▶ [Aim of the task] If a line of the records contains the string "From", copy it out.
────────────────
(* ===== verification/XskKernel.v ===== *)
(** * What AF_XDP sockets ask of the kernel

    The system calls of src/libbpf/src/xsk.c, with the calls it makes into the
    rest of the library, and what they do to the open descriptors, the contents
    of maps and the mappings of the process. *)

From S2P Require Export XskProg StateMonad.
From stdpp Require Import gmap list.
Open Scope Z_scope.

(** [struct xdp_ring_offset] of the four rings. *)
Record xdp_ring_offset := RingOffset { o_producer : Z; o_consumer : Z; o_desc : Z }.
Record xdp_mmap_offsets := MmapOffsets { off_rx : xdp_ring_offset; off_tx : xdp_ring_offset; off_fr : xdp_ring_offset; off_cr : xdp_ring_offset }.

(** The options that are set on a socket. *)
Inductive xdp_option :=
| XDP_UMEM_REG (addr len chunk_size headroom : Z)
| XDP_UMEM_FILL_RING (n : Z)
| XDP_UMEM_COMPLETION_RING (n : Z)
| XDP_RX_RING (n : Z)
| XDP_TX_RING (n : Z).

(** What an error of a system call gives is its [errno]; an error of a function
    of the library is what it returns. *)
Class XskKernel (K : Type) := {
  sys_socket : Z -> K -> result Z * K;
  sys_close : Z -> K -> K;
  sys_setsockopt : Z -> xdp_option -> K -> result unit * K;
  sys_getsockopt : Z -> K -> result xdp_mmap_offsets;
  sys_mmap : Z -> Z -> Z -> K -> result Z * K;            (* length, descriptor, page offset *)
  sys_munmap : Z -> Z -> K -> result unit * K;            (* address, length *)
  sys_bind : Z -> Z -> Z -> Z -> K -> result unit * K;    (* descriptor, interface, queue, flags *)
  if_nametoindex : str -> K -> result Z;
  ethtool_channels : Z -> str -> K -> result Z;           (* [max_combined] *)
  bpf_create_map_name : Z -> str -> Z -> K -> result Z * K; (* type, name, entries *)
  bpf_load_program : list insn -> K -> result Z * K;
  bpf_set_link_xdp_fd : Z -> Z -> Z -> K -> result unit * K;
  bpf_get_link_xdp_id : Z -> Z -> K -> result Z;
  bpf_prog_get_fd_by_id : Z -> K -> Z * K;
  bpf_prog_map_ids : Z -> K -> result (list Z);           (* of [bpf_obj_get_info_by_fd] *)
  bpf_map_get_fd_by_id : Z -> K -> result Z * K;          (* errno *)
  bpf_map_name : Z -> K -> result str;
  bpf_map_update_elem : Z -> Z -> Z -> K -> result unit * K }.

(** What a descriptor stands for. *)
Inductive file := MapFile (id : Z) | OtherFile.
#[export] Instance file_eq_dec : EqDecision file.
Proof. solve_decision. Defined.

(** The descriptors and maps. *)
Class XskKernelLaws (K : Type) `{XskKernel K} := {
  fds : K -> gmap Z file;
  mappings : K -> gmap Z Z;                               (* address and length *)
  page_size : Z;
  map_name_of : Z -> str;
  contents : K -> Z -> Z -> option Z;                     (* of a map's entry *)
  close_fds fd k : fds (sys_close fd k) = delete fd (fds k);
  close_rest fd k : mappings (sys_close fd k) = mappings k /\ contents (sys_close fd k) = contents k;
  socket_law d k : match sys_socket d k with
    | (Ok fd, k') => 0 <= fd /\ fds k !! fd = None /\ fds k' = <[fd := OtherFile]> (fds k) /\ mappings k' = mappings k
    | (Err _, k') => fds k' = fds k /\ mappings k' = mappings k end;
  setsockopt_law fd o k : let k' := (sys_setsockopt fd o k).2 in fds k' = fds k /\ mappings k' = mappings k;
  bind_law fd i q fl k : let k' := (sys_bind fd i q fl k).2 in fds k' = fds k /\ mappings k' = mappings k;
  mmap_law len fd pg k : match sys_mmap len fd pg k with
    | (Ok a, k') => mappings k !! a = None /\ a mod page_size = 0 /\ mappings k' = <[a := len]> (mappings k) /\ fds k' = fds k
    | (Err _, k') => mappings k' = mappings k /\ fds k' = fds k end;
  (** Only an address on a page, and only a mapping there. *)
  munmap_fds a len k : fds (sys_munmap a len k).2 = fds k;
  munmap_unaligned a len k : a mod page_size <> 0 -> mappings (sys_munmap a len k).2 = mappings k;
  munmap_whole a len k : a mod page_size = 0 -> mappings k !! a = Some len -> mappings (sys_munmap a len k).2 = delete a (mappings k);
  map_fd_law id k : match bpf_map_get_fd_by_id id k with
    | (Ok fd, k') => 0 <= fd /\ fds k !! fd = None /\ fds k' = <[fd := MapFile id]> (fds k) /\ contents k' = contents k
    | (Err _, k') => fds k' = fds k /\ contents k' = contents k end;
  map_name_law fd id k name : fds k !! fd = Some (MapFile id) -> bpf_map_name fd k = Ok name -> name = map_name_of id;
  update_law fd id key v k : fds k !! fd = Some (MapFile id) -> match bpf_map_update_elem fd key v k with
    | (Ok _, k') => fds k' = fds k /\ forall i j, contents k' i j = if decide (i = id /\ j = key) then Some v else contents k i j
    | (Err _, k') => fds k' = fds k /\ contents k' = contents k end
}.

(** ** A kernel *)

(** A script says which requests are refused, by errno; 0 is none.  A program
    that is attached has the maps 1 and 2. *)
Record ex_xdp := ExXdp {
  xk_fds : gmap Z file; xk_mappings : gmap Z Z; xk_contents : gmap (Z * Z) Z; xk_attached : bool; xk_script : list Z }.

Definition ex_answer (k : ex_xdp) : Z := default 0 (head (xk_script k)).
Definition ex_next (k : ex_xdp) : ex_xdp := ExXdp (xk_fds k) (xk_mappings k) (xk_contents k) (xk_attached k) (tail (xk_script k)).
Definition ex_ok (k : ex_xdp) : result unit * ex_xdp := (if ex_answer k =? 0 then Ok tt else Err (ex_answer k), ex_next k).

Definition ex_above (l : list Z) : Z := foldr Z.max 0 l + 1.
Definition ex_free_fd (k : ex_xdp) : Z := Z.max 3 (ex_above (map_to_list (xk_fds k)).*1).
Definition ex_free_page (k : ex_xdp) : Z := 4096 * ex_above (List.map (fun a => a / 4096) (map_to_list (xk_mappings k)).*1).

Definition ex_give_fd (f : file) (code : Z -> Z) (k : ex_xdp) : result Z * ex_xdp :=
  if ex_answer k =? 0 then
    (Ok (ex_free_fd k), ExXdp (<[ex_free_fd k := f]> (xk_fds k)) (xk_mappings k) (xk_contents k) (xk_attached k) (tail (xk_script k)))
  else (Err (code (ex_answer k)), ex_next k).

Definition ex_map_name (id : Z) : str := if id =? 1 then lit "qidconf_map" else if id =? 2 then lit "xsks_map" else lit "other".

#[export] Instance ex_xdp_ops : XskKernel ex_xdp := {
  sys_socket _ := ex_give_fd OtherFile (fun e => e);
  sys_close fd k := ExXdp (delete fd (xk_fds k)) (xk_mappings k) (xk_contents k) (xk_attached k) (xk_script k);
  sys_setsockopt _ _ := ex_ok;
  sys_getsockopt _ _ := let r := RingOffset 0 64 320 in Ok (MmapOffsets r r r r);
  sys_mmap len _ _ k :=
    if ex_answer k =? 0 then
      (Ok (ex_free_page k), ExXdp (xk_fds k) (<[ex_free_page k := len]> (xk_mappings k)) (xk_contents k) (xk_attached k) (tail (xk_script k)))
    else (Err (ex_answer k), ex_next k);
  sys_munmap a len k :=
    if a mod 4096 =? 0 then
      (Ok tt, if decide (xk_mappings k !! a = Some len) then
         ExXdp (xk_fds k) (delete a (xk_mappings k)) (xk_contents k) (xk_attached k) (xk_script k) else k)
    else (Err 22, k);
  sys_bind _ _ _ _ := ex_ok;
  if_nametoindex _ _ := Ok 4;
  ethtool_channels _ _ _ := Ok 4;
  bpf_create_map_name _ name _ := ex_give_fd (MapFile (if decide (name = lit "qidconf_map") then 1 else 2)) (fun _ => -1);
  bpf_load_program _ := ex_give_fd OtherFile (fun _ => -1);
  bpf_set_link_xdp_fd _ _ _ k :=
    let '(r, k) := ex_ok k in (r, ExXdp (xk_fds k) (xk_mappings k) (xk_contents k) (xk_attached k || match r with Ok _ => true | Err _ => false end) (xk_script k));
  bpf_get_link_xdp_id _ _ k := Ok (if xk_attached k then 1 else 0);
  bpf_prog_get_fd_by_id _ k := match ex_give_fd OtherFile (fun e => e) k with (Ok fd, k) => (fd, k) | (Err _, k) => (-1, k) end;
  bpf_prog_map_ids fd k := if fd <? 0 then Err (-1) else Ok [1; 2];
  bpf_map_get_fd_by_id id := ex_give_fd (MapFile id) (fun e => e);
  bpf_map_name fd k := match xk_fds k !! fd with Some (MapFile id) => Ok (ex_map_name id) | _ => Err (-1) end;
  bpf_map_update_elem fd key v k :=
    match xk_fds k !! fd with
    | Some (MapFile id) =>
        if ex_answer k =? 0 then
          (Ok tt, ExXdp (xk_fds k) (xk_mappings k) (<[(id, key) := v]> (xk_contents k)) (xk_attached k) (tail (xk_script k)))
        else (Err (-1), ex_next k)
    | _ => (Err (-1), k)
    end }.

Lemma ex_above_spec l x : x ∈ l -> x < ex_above l.
Proof.
  unfold ex_above. induction l as [|y l IH]; intros Hx; [by apply not_elem_of_nil in Hx|]. cbn.
  apply elem_of_cons in Hx as [->|Hx]; [lia|]. specialize (IH Hx). lia.
Qed.

Lemma ex_free_fd_spec k : 0 <= ex_free_fd k /\ xk_fds k !! ex_free_fd k = None.
Proof.
  unfold ex_free_fd. split; [lia|]. destruct (xk_fds k !! _) as [f|] eqn:E; [|done]. apply elem_of_map_to_list, (list_elem_of_fmap_2 fst), ex_above_spec in E.
  cbn in E. lia.
Qed.

Lemma ex_free_page_spec k : xk_mappings k !! ex_free_page k = None /\ ex_free_page k mod 4096 = 0.
Proof.
  split; [|unfold ex_free_page; by rewrite Z.mul_comm, Z.mod_mul].
  destruct (xk_mappings k !! _) as [len|] eqn:E; [|done]. apply elem_of_map_to_list, (list_elem_of_fmap_2 fst) in E. cbn [fst] in E.
  apply (list_elem_of_fmap_2 (fun a => a / 4096)), ex_above_spec in E. revert E. unfold ex_free_page. rewrite (Z.mul_comm 4096), Z.div_mul by done.
  intros E. change (List.map (fun a => a / 4096) (map_to_list (xk_mappings k)).*1) with ((fun a => a / 4096) <$> (map_to_list (xk_mappings k)).*1) in E. lia.
Qed.

Lemma ex_give_fd_spec f code k : match ex_give_fd f code k with
  | (Ok fd, k') => 0 <= fd /\ xk_fds k !! fd = None /\ xk_fds k' = <[fd := f]> (xk_fds k) /\ xk_mappings k' = xk_mappings k /\ xk_contents k' = xk_contents k
  | (Err _, k') => xk_fds k' = xk_fds k /\ xk_mappings k' = xk_mappings k /\ xk_contents k' = xk_contents k end.
Proof. unfold ex_give_fd. destruct (ex_free_fd_spec k). by destruct (ex_answer k =? 0). Qed.

#[export] Instance ex_xdp_laws : XskKernelLaws ex_xdp.
Proof.
  unshelve refine {| fds := xk_fds; mappings := xk_mappings; page_size := 4096; map_name_of := ex_map_name; contents k i j := xk_contents k !! (i, j) |}.
  - done.
  - done.
  - intros d k. pose proof (ex_give_fd_spec OtherFile (fun e => e) k) as Hg. cbn. destruct (ex_give_fd _ _ _) as [[fd|e] k']; tauto.
  - done.
  - done.
  - intros len fd pg k. cbn. destruct (ex_free_page_spec k). by destruct (ex_answer k =? 0).
  - intros a len k. cbn. destruct (_ =? 0); [|done]. cbn. by destruct (decide _).
  - intros a len k Ha. cbn. by rewrite (proj2 (Z.eqb_neq _ _)).
  - intros a len k Ha Hm. cbn. rewrite Ha. cbn. by rewrite decide_True.
  - intros id k. pose proof (ex_give_fd_spec (MapFile id) (fun e => e) k) as Hg. cbn. destruct (ex_give_fd _ _ _) as [[fd|e] k'].
    + destruct Hg as (H1 & H2 & H3 & _ & ->). by split_and!.
    + destruct Hg as (H1 & _ & ->). by split.
  - intros fd id k name Hf. cbn. rewrite Hf. by intros [= <-].
  - intros fd id key v k Hf. cbn. rewrite Hf. destruct (ex_answer k =? 0); [|done]. split; [done|]. intros i j. cbn.
    destruct (decide (i = id /\ j = key)) as [[-> ->]|Hne]; [by rewrite lookup_insert_eq|]. rewrite lookup_insert_ne; [done|]. intros [= -> ->]. by apply Hne.
Defined.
────────────────
▶ [Task answer]
From S2P Require Export XskProg StateMonad.
From stdpp Require Import gmap list.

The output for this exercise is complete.